▶ TASK STATEMENT:
Reproduce, with no alteration, the span of lines that begins at the line containing "cache_retain : (list" and ends at the last line of the records, both ends included, and nothing else.

# # # # # # #

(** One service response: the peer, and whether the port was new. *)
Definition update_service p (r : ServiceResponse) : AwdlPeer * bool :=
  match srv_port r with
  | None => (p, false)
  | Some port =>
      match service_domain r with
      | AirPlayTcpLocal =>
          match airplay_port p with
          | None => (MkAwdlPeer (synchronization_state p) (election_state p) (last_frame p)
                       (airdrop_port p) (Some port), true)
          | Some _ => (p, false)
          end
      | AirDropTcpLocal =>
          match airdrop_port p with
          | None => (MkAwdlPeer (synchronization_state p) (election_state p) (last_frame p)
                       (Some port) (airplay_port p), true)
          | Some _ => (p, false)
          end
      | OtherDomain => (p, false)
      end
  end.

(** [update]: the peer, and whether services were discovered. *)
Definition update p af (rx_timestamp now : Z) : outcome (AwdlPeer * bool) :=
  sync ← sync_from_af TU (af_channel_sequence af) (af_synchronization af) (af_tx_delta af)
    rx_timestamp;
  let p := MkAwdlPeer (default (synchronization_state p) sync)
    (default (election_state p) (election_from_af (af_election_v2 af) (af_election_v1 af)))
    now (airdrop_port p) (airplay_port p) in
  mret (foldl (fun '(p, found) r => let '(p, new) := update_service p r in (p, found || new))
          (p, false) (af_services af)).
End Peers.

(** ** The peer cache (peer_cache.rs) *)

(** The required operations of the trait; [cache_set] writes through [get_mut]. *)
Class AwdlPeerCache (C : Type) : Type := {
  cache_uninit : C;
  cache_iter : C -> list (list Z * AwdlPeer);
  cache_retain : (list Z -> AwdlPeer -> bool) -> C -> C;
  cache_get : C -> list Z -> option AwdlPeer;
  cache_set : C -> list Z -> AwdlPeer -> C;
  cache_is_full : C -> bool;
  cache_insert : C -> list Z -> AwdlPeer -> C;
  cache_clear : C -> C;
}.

# # # # # # #

▶ TASK OUTPUT:
  cache_retain : (list Z -> AwdlPeer -> bool) -> C -> C;
  cache_get : C -> list Z -> option AwdlPeer;
  cache_set : C -> list Z -> AwdlPeer -> C;
  cache_is_full : C -> bool;
  cache_insert : C -> list Z -> AwdlPeer -> C;
  cache_clear : C -> C;
}.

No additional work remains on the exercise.